(* ===== verification/Queries.v ===== *)
(** * Queries: the accessors of the exploration graph answer from the caches correctly

    Each query that reads a cache is shown equal to its definition from the events and
    the reads-from relation alone. *)

From stdpp Require Import base tactics numbers sets relations list strings.
From S2P Require Import Prelude Errors Event Relation RelationFacts ExecutionGraph StorageFacts.
From S2P Require Import ExecutionGraphFacts ExplorationGraph ExplorationFacts.

Section queries.
Context {V : Type}.
Implicit Types (g : ExplorationGraph V) (es : list (Event V)) (t : ThreadId).

(** *** Unread sends *)

Lemma consumed_send_ids_elem (x : ExecutionGraph V) id :
  id ∈ consumed_send_ids x ↔ readers (reads_from_ x) id ≠ 0.
Proof.
  unfold consumed_send_ids. rewrite list_elem_of_omap. split.
  - intros ([r s] & Hin%rf_to_list_elem & Hs) Hz. by eapply readers_zero.
  - intros Hnz. destruct (decide (Exists (λ entry, rf_send entry.2 = Some id)
      (rf_to_list (reads_from_ x)))) as [Hex|Hex].
    + apply Exists_exists in Hex as ([r s] & Hin & Hs). by exists (r, s).
    + exfalso. apply Hnz, readers_zero. intros r s Hr%rf_to_list_elem Hs. apply Hex, Exists_exists.
      by exists (r, s).
Qed.

Lemma is_unread_eq g id :
  Core g → is_unread g id =
    match events g !! id with
    | Some e => is_send e && bool_decide (readers (reads_from g) id = 0)
    | None => false
    end.
Proof.
  intros Hcore. unfold is_unread. rewrite (c_mask _ (core_caches _ Hcore)).
  unfold mask_of. rewrite list_lookup_imap. by destruct (events g !! id).
Qed.

Lemma unread_send_event_ids_eq g :
  Core g → unread_send_event_ids g = ExecutionGraph.unread_send_event_ids (graph_ g).
Proof.
  intros Hcore. unfold unread_send_event_ids, ExecutionGraph.unread_send_event_ids, send_event_ids.
  rewrite (c_sends _ (core_caches _ Hcore)). fold (events g).
  apply filter_ext_in. intros id Hid%list_elem_of_In.
  apply ids_where_elem in Hid as (e & He & Hs).
  rewrite is_unread_eq, He, Hs by done. simpl. apply bool_decide_ext.
  rewrite consumed_send_ids_elem. fold (reads_from g). destruct (readers _ _); naive_solver lia.
Qed.

Lemma unread_send_event_ids_elem g id :
  Core g → id ∈ unread_send_event_ids g ↔
    (∃ e, events g !! id = Some e ∧ is_send e = true) ∧ ∀ r, ¬ rf_edge (reads_from g) id r.
Proof.
  intros Hcore. rewrite unread_send_event_ids_eq by done.
  unfold ExecutionGraph.unread_send_event_ids, send_event_ids.
  rewrite list_elem_of_In, filter_In, <-list_elem_of_In, ids_where_elem, bool_decide_eq_true.
  rewrite consumed_send_ids_elem. fold (events g) (reads_from g).
  assert (¬ readers (reads_from g) id ≠ 0 ↔ ∀ r, ¬ rf_edge (reads_from g) id r) as ->; [|done].
  transitivity (readers (reads_from g) id = 0); [lia|]. rewrite readers_zero. unfold rf_edge.
  naive_solver.
Qed.

Lemma any_unread_send_eq g p :
  Core g → any_unread_send g p = existsM p (unread_send_event_ids g).
Proof.
  intros _. unfold any_unread_send, unread_send_event_ids.
  induction (send_event_ids_ g) as [|id ids IH]; simpl; [done|].
  destruct (is_unread g id); simpl; [|done].
  destruct (p id) as [[]|]; simpl; done.
Qed.

(** *** Per-thread metadata *)

Lemma thread_state_eq g t : Core g → thread_state g t = state_of (events g) t.
Proof.
  intros Hcore. unfold thread_state. by rewrite (c_states _ (core_caches _ Hcore)), N2Nat.id.
Qed.

Lemma thread_event_ids_eq g t :
  Core g → default [] (thread_event_ids_ g !! N.to_nat t) = thread_ids (events g) t.
Proof. intros Hcore. by rewrite (c_teids _ (core_caches _ Hcore)), N2Nat.id. Qed.

Lemma thread_event_count_eq g t :
  Core g → thread_event_count g t = length (thread_ids (events g) t).
Proof. intros Hcore. unfold thread_event_count. by rewrite thread_state_eq. Qed.

Lemma last_event_id_eq g t : Core g → last_event_id g t = last (thread_ids (events g) t).
Proof.
  intros Hcore. unfold last_event_id. rewrite thread_state_eq by done. simpl.
  case_decide as Hlen; [|done]. by apply nil_length_inv in Hlen as ->.
Qed.

(** The last event of thread [t]. *)
Definition thread_tail es t : option (Event V) := last (thread_ids es t) ≫= (es !!.).

Lemma last_event_state g t :
  ts_event_count (state_of (events g) t) ≠ 0 →
  ∃ e, thread_tail (events g) t = Some e ∧ last_event g (state_of (events g) t) = Ok e.
Proof.
  unfold thread_tail, last_event, state_of. simpl. intros Hlen.
  destruct (last (thread_ids (events g) t)) as [id|] eqn:El.
  - assert (id ∈ thread_ids (events g) t) as (e & He & _)%thread_ids_elem.
    { rewrite last_lookup in El. by eapply list_elem_of_lookup_2. }
    exists e. simpl. split; [done|]. unfold event, ExecutionGraph.event. fold (events g).
    by rewrite He.
  - apply last_None in El. by rewrite El in Hlen.
Qed.

Lemma thread_tail_None g t :
  ts_event_count (state_of (events g) t) = 0 → thread_tail (events g) t = None.
Proof. unfold thread_tail, state_of. simpl. by intros ->%nil_length_inv. Qed.

Lemma thread_is_terminated_eq g t :
  Core g → thread_is_terminated g t =
    Ok (match thread_tail (events g) t with Some e => is_block e || is_error e | None => false end).
Proof.
  intros Hcore. unfold thread_is_terminated. rewrite thread_state_eq by done. case_decide as Hc.
  - by rewrite thread_tail_None.
  - destruct (last_event_state g t Hc) as (e & -> & ->). done.
Qed.

(** A thread is blocked when its last event is a block event. *)
Definition blocked es t : Prop := ∃ e, thread_tail es t = Some e ∧ is_block e = true.

Lemma has_blocked_thread_eq g :
  Core g → ∃ b, has_blocked_thread g = Ok b ∧ (b = true ↔ ∃ t, blocked (events g) t).
Proof.
  intros Hcore. pose proof (c_states _ (core_caches _ Hcore)) as Hst.
  set (q := λ i, match thread_tail (events g) (N.of_nat i) with
                 | Some e => is_block e | None => false end).
  assert (∀ l k, (∀ i ts, l !! i = Some ts → ts = state_of (events g) (N.of_nat (k + i))) →
    existsM (λ ts, if decide (ts_event_count ts = 0) then Ok false
                   else e ← last_event g ts; Ok (is_block e)) l =
    Ok (existsb q (seq k (length l)))) as Hloop.
  { intros l. induction l as [|ts l IH]; intros k Hl; simpl; [done|].
    rewrite (Hl 0 ts eq_refl), Nat.add_0_r, (IH (S k)).
    2:{ intros i ts' Hi. rewrite (Hl (S i) ts' Hi). do 2 f_equal. lia. }
    assert (q k = match thread_tail (events g) (N.of_nat k) with
                  | Some e => is_block e | None => false end) as -> by done.
    case_decide as Hc; simpl.
    - by rewrite thread_tail_None.
    - destruct (last_event_state g _ Hc) as (e & -> & ->). simpl. by destruct (is_block e). }
  unfold has_blocked_thread. rewrite (Hloop _ 0).
  2:{ intros i ts Hi. specialize (Hst i). rewrite Hi in Hst. done. }
  eexists. split; [done|]. rewrite existsb_exists. setoid_rewrite <-list_elem_of_In. split.
  - intros (i & _ & Hq). exists (N.of_nat i). unfold blocked, q in *.
    destruct (thread_tail _ _) as [e|]; [by exists e|done].
  - intros (t & e & Htail & Hb). exists (N.to_nat t). unfold q. rewrite N2Nat.id, Htail.
    split; [|done]. apply elem_of_seq. split; [lia|]. simpl.
    destruct (decide (N.to_nat t < length (thread_state_ g))) as [|Hge]; [done|].
    specialize (Hst (N.to_nat t)). rewrite N2Nat.id, lookup_ge_None_2 in Hst by lia.
    unfold thread_tail in Htail. simpl in Hst. unfold state_of, no_thread_state in Hst.
    injection Hst as Hl _. symmetry in Hl. apply nil_length_inv in Hl. by rewrite Hl in Htail.
Qed.

Lemma receives_in_destination_eq g id e s :
  Core g → events g !! id = Some e → as_send e = Some s →
  receives_in_destination g id = Ok (receive_ids (events g) (destination s)).
Proof.
  intros Hcore He Hs. unfold receives_in_destination, event, ExecutionGraph.event.
  fold (events g). rewrite He. simpl. rewrite Hs.
  by rewrite (c_reids _ (core_caches _ Hcore)), N2Nat.id.
Qed.

(** *** Traces *)

(** What the event at [id] lets its thread observe. *)
Definition observation es (rf : ReadsFromRelation) (id : EventId) : option (ObservedValue V) :=
  e ← es !! id;
  match label e with
  | LReceive _ =>
      s ← rf_find rf id;
      match rf_send s with
      | None => Some BottomValue
      | Some send_id => send ← es !! send_id; l ← as_send send; Some (Observed (value l))
      end
  | LNd n => Some (Observed (nd_value n))
  | _ => None
  end.

(** The observations of thread [t], in program order. *)
Definition trace_of es (rf : ReadsFromRelation) t : list (ObservedValue V) :=
  omap (observation es rf) (thread_ids es t).

Lemma trace_entry_eq g id :
  Core g → id < event_count g →
  trace_entry g id = Ok (observation (events g) (reads_from g) id).
Proof.
  intros Hcore [e He]%lookup_lt_is_Some. unfold trace_entry, observation, event, ExecutionGraph.event.
  fold (events g). rewrite He. simpl. destruct (label e) as [r| |n| |]; try done.
  destruct (rf_find (reads_from g) id) as [s|] eqn:Es; simpl; [|done].
  destruct (rf_send s) as [send_id|] eqn:Esend; [|done].
  destruct (core_rf _ Hcore id s Es) as [_ Hrange].
  destruct (lookup_lt_is_Some_2 _ _ (Hrange send_id Esend)) as [e' He'].
  rewrite He'. simpl. by destruct (as_send e').
Qed.

Context `{EqDecision V}.

(** The buffer-reusing loop writes the observations over whatever the buffer held. *)
Lemma emit_step (trace : list (ObservedValue V)) written vs v :
  take written trace = vs → written = length vs → written ≤ length trace →
  let st := emit (trace, written) v in
  take st.2 st.1 = vs ++ [v] ∧ st.2 = length (vs ++ [v]) ∧ st.2 ≤ length st.1.
Proof.
  intros Htake Hw Hle. unfold emit. rewrite length_app. simpl.
  destruct (trace !! written) as [old|] eqn:Eo; simpl.
  - apply lookup_lt_Some in Eo as Hlt.
    assert (∀ trace' : list (ObservedValue V), take written trace' = vs → trace' !! written = Some v →
      take (S written) trace' = vs ++ [v]) as Hsnoc.
    { intros trace' H1 H2. by rewrite (take_S_r _ _ _ H2), H1. }
    case_decide as Ev; [subst old|].
    + split_and!; [by apply Hsnoc|lia|lia].
    + rewrite length_insert. split_and!; [|lia|lia]. apply Hsnoc.
      * by rewrite take_insert_ge by lia.
      * by apply list_lookup_insert_eq.
  - apply lookup_ge_None in Eo. unfold push_back. rewrite length_app. simpl.
    split_and!; [|lia|lia]. rewrite take_ge in Htake by lia. subst trace.
    rewrite take_ge; [done|]. rewrite length_app. simpl. lia.
Qed.

Lemma thread_trace_into_eq g t buffer :
  Core g → thread_trace_into g t buffer = Ok (trace_of (events g) (reads_from g) t).
Proof.
  intros Hcore. unfold thread_trace_into, trace_of. rewrite thread_event_ids_eq by done.
  destruct (foldM_inv (λ st id, o ← trace_entry g id;
      Ok (match o with Some v => emit st v | None => st end))
    (λ l (st : list (ObservedValue V) * nat),
       take st.2 st.1 = omap (observation (events g) (reads_from g)) l ∧
       st.2 = length (omap (observation (events g) (reads_from g)) l) ∧ st.2 ≤ length st.1)
    (thread_ids (events g) t) (buffer, 0)) as ([trace written] & -> & Htake & Hw & Hle).
  - simpl. split_and!; [done|done|lia].
  - intros l1 id l2 [trace written] Hl (H1 & H2 & H3). simpl in *.
    rewrite trace_entry_eq; [|done|].
    2:{ apply (ids_where_bound (on_thread t)). fold (thread_ids (events g) t). rewrite Hl. set_solver. }
    simpl. eexists. split; [done|]. rewrite omap_app. simpl.
    destruct (observation _ _ id) as [v|]; [|by rewrite app_nil_r].
    by apply emit_step.
  - simpl in *. rewrite resize_le by lia. by rewrite Htake.
Qed.

End queries.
------
» TASK REQUIREMENTS: For the word "Htail", count the lines of the records above that hold it and state only that count.

» TASK SOLUTION: 3